Candidates will read questions and potential responses in multiple choice format, with one correct answer. This type of exam typically tests candidates’ knowledge. The questions in all Fields written tests are clearly written, which helps minimize adverse impact. Candidates are typically working under a time limit, but there is enough time built in to complete the test.
Situational Judgment Test
Candidates will read about a situation, or watch it on video, and then answer questions about the situation in multiple choice format. There may be multiple correct answers from which to choose. There will always be one best answer that will be worth the most points, but there may be other acceptable answers that are worth points as well.
Candidates will be asked, and respond to, questions in an interview format. Questions will cover a range of topics and involve multiple KSAs. The questions will be structured so that all candidates are asked the same questions and will be scored against the same criteria.
This is a process that is quite typical for public safety promotional testing. Candidates will perform multiple exercises, in which multiple KSAs will be scored by multiple assessors. Fields assessment center exercises are developed to put candidates in “the real world.” Our exercises are customized to involve situations that might be encountered in your department.
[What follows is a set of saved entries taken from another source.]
(* ===== verification/ByteMem.v ===== *)
(** * The bytes of physical memory

    Memory is kept as 64-bit words (PageTable.v); the kernel's copies and the
    accesses through the pointers a program passes are by bytes, in the
    little-endian order of the machine.  The kernel reaches physical memory at
    its physical addresses and at the same addresses above [KERNEL_VA_BASE].
    An access does not wrap around the end of the address space: it faults. *)

From Stdlib Require Import ZArith Lia.
From stdpp Require Import base gmap list numbers.
From S2P Require Import Prelude Math Mmu Mutex Buddy Slob Memory PageTable CString Disk Elf.

Open Scope Z_scope.

(** ** Bytes and ranges *)

Definition byte_at (mem : Z -> Z) (a : Z) : Z := (mem (8 * (a / 8)) / 256 ^ (a mod 8)) mod 256.

(** The number whose bytes are [f x], [f (x + 1)], ... *)
Fixpoint assemble (n : nat) (f : Z -> Z) (x : Z) : Z :=
  match n with O => 0 | S n => f x mod 256 + 256 * assemble n f (x + 1) end.

(** The bytes [a] to [a + n - 1] are given by [f]. *)
Definition patch (a n : Z) (f : Z -> Z) (mem : Z -> Z) : Z -> Z :=
  fun x => if (x + 8 <=? a) || (a + n <=? x) then mem x
           else assemble 8 (fun b => if (a <=? b) && (b <? a + n) then f b else byte_at mem b) x.

Definition kaddr (a : Z) : Z := if KERNEL_VA_BASE <=? a then a - KERNEL_VA_BASE else a.

(** ** Operations *)

Definition in_space (a n : Z) : Prop := 0 <= a /\ a + n <= 2 ^ 64.
#[export] Instance in_space_dec a n : Decision (in_space a n).
Proof. unfold in_space. apply _. Defined.

(** Stores of a byte string and [memset]. *)
Definition store_bytes (a : Z) (l : list Z) (mem : Z -> Z) : Z -> Z :=
  patch a (Z.of_nat (length l)) (fun b => default 0 (arr_get l (b - a))) mem.
Definition put_bytes (a : Z) (l : list Z) : M VM unit :=
  if decide (in_space a (Z.of_nat (length l))) then modify (fun s => set_vm_mem (store_bytes (kaddr a) l (vm_mem s)) s) else fault.
Definition mem_set (a c n : Z) : M VM unit :=
  if decide (in_space a n) then modify (fun s => set_vm_mem (patch (kaddr a) n (fun _ => c) (vm_mem s)) s) else fault.

Definition load_bytes (mem : Z -> Z) (a : Z) (n : nat) : list Z := map (fun k => byte_at mem (a + Z.of_nat k)) (seq 0 n).
Definition get_bytes (a : Z) (n : nat) : M VM (list Z) := s ← get; mret (load_bytes (vm_mem s) (kaddr a) n).

(** A [size_t] or a pointer. *)
Definition load64 (mem : Z -> Z) (a : Z) : Z := assemble 8 (byte_at mem) (kaddr a).

(** A C string is read through this. *)
Definition mem_reader (mem : Z -> Z) : reader := fun a => Some (byte_at mem (kaddr a)).

(** ** Lemmas *)

Lemma byte_range mem a : 0 <= byte_at mem a < 256.
Proof. unfold byte_at. by apply Z.mod_pos_bound. Qed.

Lemma assemble_range n f x : 0 <= assemble n f x < 256 ^ Z.of_nat n.
Proof.
  revert x. induction n as [|n IH]; intros x; cbn [assemble]; [done|].
  rewrite Nat2Z.inj_succ, Z.pow_succ_r by lia. specialize (IH (x + 1)). pose proof (Z.mod_pos_bound (f x) 256). lia.
Qed.

Lemma assemble_byte n f x k : 0 <= k < Z.of_nat n -> (assemble n f x / 256 ^ k) mod 256 = f (x + k) mod 256.
Proof.
  revert x k. induction n as [|n IH]; intros x k Hk; [lia|]. cbn [assemble]. pose proof (Z.mod_pos_bound (f x) 256 ltac:(lia)).
  destruct (decide (k = 0)) as [->|].
  - rewrite Z.div_1_r, (Z.mul_comm 256), Z.mod_add, Z.mod_mod, Z.add_0_r by lia. done.
  - replace (256 ^ k) with (256 * 256 ^ (k - 1)) by (rewrite <- Z.pow_succ_r by lia; f_equal; lia).
    rewrite <- Z.div_div by (try apply Z.pow_pos_nonneg; lia). rewrite (Z.mul_comm 256), Z.div_add, (Z.div_small (f x mod 256)), Z.add_0_l by lia.
    rewrite IH by lia. f_equal. f_equal. lia.
Qed.

Lemma assemble_ext n f g x : (forall k, 0 <= k < Z.of_nat n -> f (x + k) mod 256 = g (x + k) mod 256) -> assemble n f x = assemble n g x.
Proof.
  revert x. induction n as [|n IH]; intros x H; cbn [assemble]; [done|].
  pose proof (H 0 ltac:(lia)) as H0. rewrite Z.add_0_r in H0. rewrite H0. f_equal. f_equal. apply IH. intros k Hk.
  rewrite <- !Z.add_assoc. apply H. lia.
Qed.

(** A number is assembled from its bytes. *)
Lemma assemble_bytes n w x : 0 <= w -> assemble n (fun b => w / 256 ^ (b - x)) x = w mod 256 ^ Z.of_nat n.
Proof.
  revert w x. induction n as [|n IH]; intros w x Hw; cbn [assemble]; [by rewrite Z.mod_1_r|].
  rewrite Z.sub_diag, Z.div_1_r, Nat2Z.inj_succ, Z.pow_succ_r by lia.
  rewrite Z.rem_mul_r by (try apply Z.pow_pos_nonneg; lia). f_equal. f_equal.
  rewrite <- (IH (w / 256) (x + 1)) by (apply Z.div_pos; lia). apply assemble_ext. intros k Hk. f_equal.
  rewrite Z.div_div by (try apply Z.pow_pos_nonneg; lia). f_equal. rewrite <- Z.pow_succ_r by lia. f_equal. lia.
Qed.

Lemma byte_split a : a = 8 * (a / 8) + a mod 8 /\ 0 <= a mod 8 < 8.
Proof. pose proof (Z.div_mod a 8). pose proof (Z.mod_pos_bound a 8). lia. Qed.

Lemma byte_patch a n f mem b : byte_at (patch a n f mem) b = if decide (a <= b < a + n) then f b mod 256 else byte_at mem b.
Proof.
  destruct (byte_split b) as [Hb Hm]. unfold byte_at at 1, patch.
  destruct (Z.leb_spec (8 * (b / 8) + 8) a); [rewrite decide_False by lia; done|].
  destruct (Z.leb_spec (a + n) (8 * (b / 8))); [rewrite decide_False by lia; done|]. cbn [orb].
  rewrite assemble_byte by lia. rewrite <- Hb. case_decide.
  - rewrite (proj2 (Z.leb_le _ _)), (proj2 (Z.ltb_lt _ _)) by lia. done.
  - replace ((a <=? b) && (b <? a + n)) with false by (symmetry; apply andb_false_iff; rewrite Z.leb_gt, Z.ltb_ge; lia).
    apply Z.mod_small, byte_range.
Qed.

Lemma word_patch a n f mem x : x + 8 <= a \/ a + n <= x -> patch a n f mem x = mem x.
Proof.
  intros H. unfold patch. destruct (Z.leb_spec (x + 8) a); [done|]. destruct (Z.leb_spec (a + n) x); [done|lia].
Qed.

(** The bytes from [a] on are [l]. *)
Definition mem_holds (mem : Z -> Z) (a : Z) (l : list Z) : Prop := forall k c, l !! k = Some c -> byte_at mem (a + Z.of_nat k) = c.
Definition is_bytes (l : list Z) : Prop := Forall (fun c => 0 <= c < 256) l.

Lemma mem_holds_app mem a l l' : mem_holds mem a (l ++ l') <-> mem_holds mem a l /\ mem_holds mem (a + Z.of_nat (length l)) l'.
Proof.
  unfold mem_holds. split.
  - intros H. split; [intros k c Hk; apply H; by apply lookup_app_l_Some|]. intros k c Hk. rewrite <- Z.add_assoc, <- Nat2Z.inj_add. apply H.
    rewrite lookup_app_r by lia. by replace (length l + k - length l)%nat with k by lia.
  - intros [H1 H2] k c Hk. apply lookup_app_Some in Hk as [Hk|[Hk Hk']]; [by apply H1|].
    specialize (H2 _ _ Hk'). by replace (a + Z.of_nat (length l) + Z.of_nat (k - length l)) with (a + Z.of_nat k) in H2 by lia.
Qed.

Lemma mem_holds_cons mem a c l : mem_holds mem a (c :: l) <-> byte_at mem a = c /\ mem_holds mem (a + 1) l.
Proof.
  change (c :: l) with ([c] ++ l). rewrite mem_holds_app. cbn [length]. split.
  - intros [H1 H2]. split; [|done]. specialize (H1 0%nat c eq_refl). by rewrite Z.add_0_r in H1.
  - intros [H1 H2]. split; [|done]. intros [|k] x Hk; [|done]. injection Hk as <-. by rewrite Z.add_0_r.
Qed.

Lemma mem_holds_ext mem mem' a l : (forall b, a <= b < a + Z.of_nat (length l) -> byte_at mem' b = byte_at mem b) -> mem_holds mem a l -> mem_holds mem' a l.
Proof. intros He H k c Hk. rewrite He; [by apply H|]. apply lookup_lt_Some in Hk. lia. Qed.

Lemma store_byte a l mem b : byte_at (store_bytes a l mem) b =
  if decide (a <= b < a + Z.of_nat (length l)) then default 0 (arr_get l (b - a)) mod 256 else byte_at mem b.
Proof. unfold store_bytes. by rewrite byte_patch. Qed.

Lemma store_holds a l mem : is_bytes l -> mem_holds (store_bytes a l mem) a l.
Proof.
  intros Hl k c Hk. pose proof (lookup_lt_Some _ _ _ Hk) as Hlt. rewrite store_byte, decide_True by lia.
  replace (a + Z.of_nat k - a) with (Z.of_nat k) by lia. rewrite arr_get_nat, Hk. cbn [default].
  apply Z.mod_small. by apply (Forall_lookup_1 _ _ _ _ Hl Hk).
Qed.

Lemma store_other a l mem b m : b + Z.of_nat (length m) <= a \/ a + Z.of_nat (length l) <= b -> mem_holds mem b m -> mem_holds (store_bytes a l mem) b m.
Proof. intros Hd. apply mem_holds_ext. intros x Hx. rewrite store_byte, decide_False by lia. done. Qed.

Lemma kaddr_low a : a < KERNEL_VA_BASE -> kaddr a = a.
Proof. intros H. unfold kaddr. by rewrite (proj2 (Z.leb_gt _ _)). Qed.

Lemma put_bytes_run a l s : 0 <= a -> a + Z.of_nat (length l) <= KERNEL_VA_BASE -> a < KERNEL_VA_BASE ->
  put_bytes a l s = Ret (tt, set_vm_mem (store_bytes a l (vm_mem s)) s).
Proof.
  intros H0 H1 H2. unfold put_bytes. rewrite decide_True by (split; [done|unfold KERNEL_VA_BASE in *; lia]). by rewrite kaddr_low.
Qed.

Lemma is_bytes_le n x : is_bytes (le_bytes n x).
Proof.
  revert x. induction n as [|n IH]; intros x; cbn [le_bytes]; [by apply list.Forall_nil|]. apply list.Forall_cons. split; [by apply Z.mod_pos_bound|apply IH].
Qed.

(** What little-endian bytes in memory are read as. *)
Lemma holds_assemble n mem a x : mem_holds mem a (le_bytes n x) -> assemble n (byte_at mem) a = x mod 256 ^ Z.of_nat n.
Proof.
  revert a x. induction n as [|n IH]; intros a x H; cbn [assemble le_bytes] in *; [by rewrite Z.mod_1_r|].
  apply mem_holds_cons in H as [H1 H2]. rewrite (IH _ _ H2), H1, Z.mod_mod, Nat2Z.inj_succ, Z.pow_succ_r by lia.
  rewrite Z.rem_mul_r by (try apply Z.pow_pos_nonneg; lia). done.
Qed.

Lemma load64_holds mem a x : a < KERNEL_VA_BASE -> in_u64 x -> mem_holds mem a (le_bytes 8 x) -> load64 mem a = x.
Proof. intros Ha Hx H. unfold load64. rewrite kaddr_low by done. rewrite (holds_assemble 8 _ _ _ H). by apply Z.mod_small. Qed.

Lemma length_load_bytes mem a n : length (load_bytes mem a n) = n.
Proof. unfold load_bytes. by rewrite length_map, length_seq. Qed.

Lemma load_bytes_lookup mem a n k : (k < n)%nat -> load_bytes mem a n !! k = Some (byte_at mem (a + Z.of_nat k)).
Proof. intros Hk. unfold load_bytes. rewrite list_lookup_fmap, lookup_seq_lt by done. done. Qed.

(** A frame that is cleared. *)
Lemma frame_word f x : f mod 8 = 0 -> in_frame f (8 * (x / 8)) = in_frame f x.
Proof.
  intros Hf. unfold in_frame. change PAGE_SIZE with 4096. destruct (byte_split x) as [Hx Hm]. pose proof (Z.div_mod f 8).
  apply eq_iff_eq_true. rewrite !andb_true_iff, !Z.leb_le, !Z.ltb_lt. lia.
Qed.
Lemma zero_frame_byte f mem x : f mod 8 = 0 -> byte_at (zero_frame f mem) x = if in_frame f x then 0 else byte_at mem x.
Proof. intros Hf. unfold byte_at, zero_frame. rewrite frame_word by done. destruct (in_frame f x); [by rewrite Z.div_0_l by (apply Z.pow_nonzero; [lia|apply byte_split])|done]. Qed.
Lemma byte_ext mem mem' x : mem' (8 * (x / 8)) = mem (8 * (x / 8)) -> byte_at mem' x = byte_at mem x.
Proof. intros H. unfold byte_at. by rewrite H. Qed.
Candidates must respond appropriately to an emergency situation. These situations are customized to fit within the realm of reality for the department. These exercises can be administered live with role players, can be simulated using video, or can be in question/answer format.
Candidates must respond appropriately to multiple items that would typically be found in the In Basket of a person at the target rank. These items are customized to your department and can be based on your department’s current issues. Items include emails, memos, department forms and reports, letters from citizens and many other ideas.
Role Play Exercise (Supervision)
Candidates must respond appropriately to a situation that involves a supervisory response. These exercises can come in the form of an interactive role play with a subordinate, supervisor, citizen or other person or group. Fields has administered this type of exercise in many formats, such as interacting with live role players, interacting with personnel on video, and in and oral question/answer format.
Candidates are presented with a department issue. They meet with a group of officers, supervisors, or command staff and present their vision and expectations.
Candidates speak to a community group, a group of peers, subordinates or even supervisors about a relevant topic.
An exercise targeted at the first-line supervisor. Candidates are presented with several completed administrative reports that would typically be used in your department and that are appropriate for the target rank. The candidate must identify procedural and other errors.
Candidates must analyze a problem and write an in-depth response to the situation presented. This can be anything from a letter to a citizen to a report to the chief.
Candidates must describe their education, training, and experience and explain how those accomplishments have prepared them for the target rank. This can also be combined with an interview in which the scoring panel can ask the candidate follow-up questions regarding his or her accomplishments.